8-31
Cisco ME 3800X and 3600X Switch Software Configuration Guide
OL-23400-01
Chapter 8 Configuring Switch-Based Authentication
Controlling Switch Access with Kerberos
Controlling Switch Access with Kerberos
This section describes how to enable and configure the Kerberos security system, which authenticates
requests for network resources by using a trusted third party. To use this feature, the cryptographic (that
is, supports encryption) version of the switch software must be installed on your switch. You must obtain
authorization to use this feature and to download the cryptographic software files from Cisco.com. For
more information, see the release notes for this release.
These sections contain this information:
•
Understanding Kerberos, page 8-31
•
Kerberos Operation, page 8-33
•
Configuring Kerberos, page 8-34
For Kerberos configuration examples, see the “Kerberos Configuration Examples” section in the
“Security Server Protocols” chapter of the Cisco IOS Security Configuration Guide, Release 12.2, at this
URL:
http://www.cisco.com/en/US/docs/ios/12_2/security/configuration/guide/scfkerb.html
For complete syntax and usage information for the commands used in this section, see the “Kerberos
Commands” section in the Cisco IOS Security Command Reference, Release 12.4, at this URL:
http://www.cisco.com/en/US/docs/ios/security/command/reference/sec_k1.html#wp1044486
Note
In the Kerberos configuration examples and in the Cisco IOS Security Command Reference,
Release 12.2, the trusted third party can be a Cisco ME switch that supports Kerberos, that is configured
as a network security server, and that can authenticate users by using the Kerberos protocol.
Understanding Kerberos
Kerberos is a secret-key network authentication protocol, which was developed at the Massachusetts
Institute of Technology (MIT). It uses the Data Encryption Standard (DES) cryptographic algorithm for
encryption and authentication and authenticates requests for network resources. Kerberos uses the
concept of a trusted third party to perform secure verification of users and services. This trusted third
party is called the key distribution center (KDC).
Kerberos verifies that users are who they claim to be and the network services that they use are what the
services claim to be. To do this, a KDC or trusted Kerberos server issues tickets to users. These tickets,
which have a limited lifespan, are stored in user credential caches. The Kerberos server uses the tickets
instead of usernames and passwords to authenticate users and network services.
Note
A Kerberos server can be a Cisco ME switch that is configured as a network security server and that can
authenticate users by using the Kerberos protocol.
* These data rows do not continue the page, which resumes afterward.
Definition fast_nearest_points (self : FastPostGISLike) (query_points : list point) (k : Z)
  : outcome (list (list nat)) :=
  match kdtree self with
  | None => Returns []
  | Some tree =>
      try_except
        (res <- KDTree.query tree query_points k ;;
         let '(distances, indices) := res in
         if (k =? 1)%Z
         then Returns (map (fun idx => [idx]) (KDTree.squeeze indices))
         else Returns (map (fun idx_list => idx_list) indices))
        (fun _ => Returns [])
  end.

(* ------------------------------------------------------------------ *)
(** ** Bulk load *)

(** A float as the bounding-box filter sees it. *)
Inductive pyfloat : Type :=
| Fin (q : Q)
| PosInf
| NegInf
| NaN.

(** A cell of the [LATITUDE] / [LONGITUDE] columns as read from the CSV:
    missing, or a text which [float()] parses ([Some]) or refuses ([None])
    once the decimal comma is replaced. *)
Inductive cell : Type :=
| Missing
| Text (parsed : option pyfloat).

Record row : Type := mkRow { LATITUDE : cell; LONGITUDE : cell }.

Definition dataframe : Type := list row.

Definition notna (c : cell) : bool :=
  match c with Missing => false | Text _ => true end.

(** [df.dropna(subset=['LATITUDE', 'LONGITUDE'])] *)
Definition dropna (df : dataframe) : dataframe :=
  filter (fun r => notna (LATITUDE r) && notna (LONGITUDE r)) df.

(** [.astype(str).str.replace(',', '.').astype(float)] on one cell. *)
Definition astype_float (c : cell) : outcome pyfloat :=
  match c with
  | Missing => Returns NaN
  | Text (Some f) => Returns f
  | Text None => Raises ValueError
  end.

Fixpoint column_astype_float (col : list cell) : outcome (list pyfloat) :=
  match col with
  | [] => Returns []
  | c :: col' =>
      f <- astype_float c ;;
      fs <- column_astype_float col' ;;
      Returns (f :: fs)
  end.

(** Float comparisons against a finite literal. *)
Definition ge (f : pyfloat) (q : Q) : bool :=
  match f with
  | Fin a => Qle_bool q a
  | PosInf => true
  | NegInf | NaN => false
  end.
The Kerberos credential scheme uses a process called single logon. This process authenticates a user
once and then allows secure authentication (without encrypting another password) wherever that user
credential is accepted.
The switch supports Kerberos 5, which allows organizations that are already using Kerberos 5 to use the
same Kerberos authentication database on the KDC that they are already using on their other network
hosts (such as UNIX servers and PCs).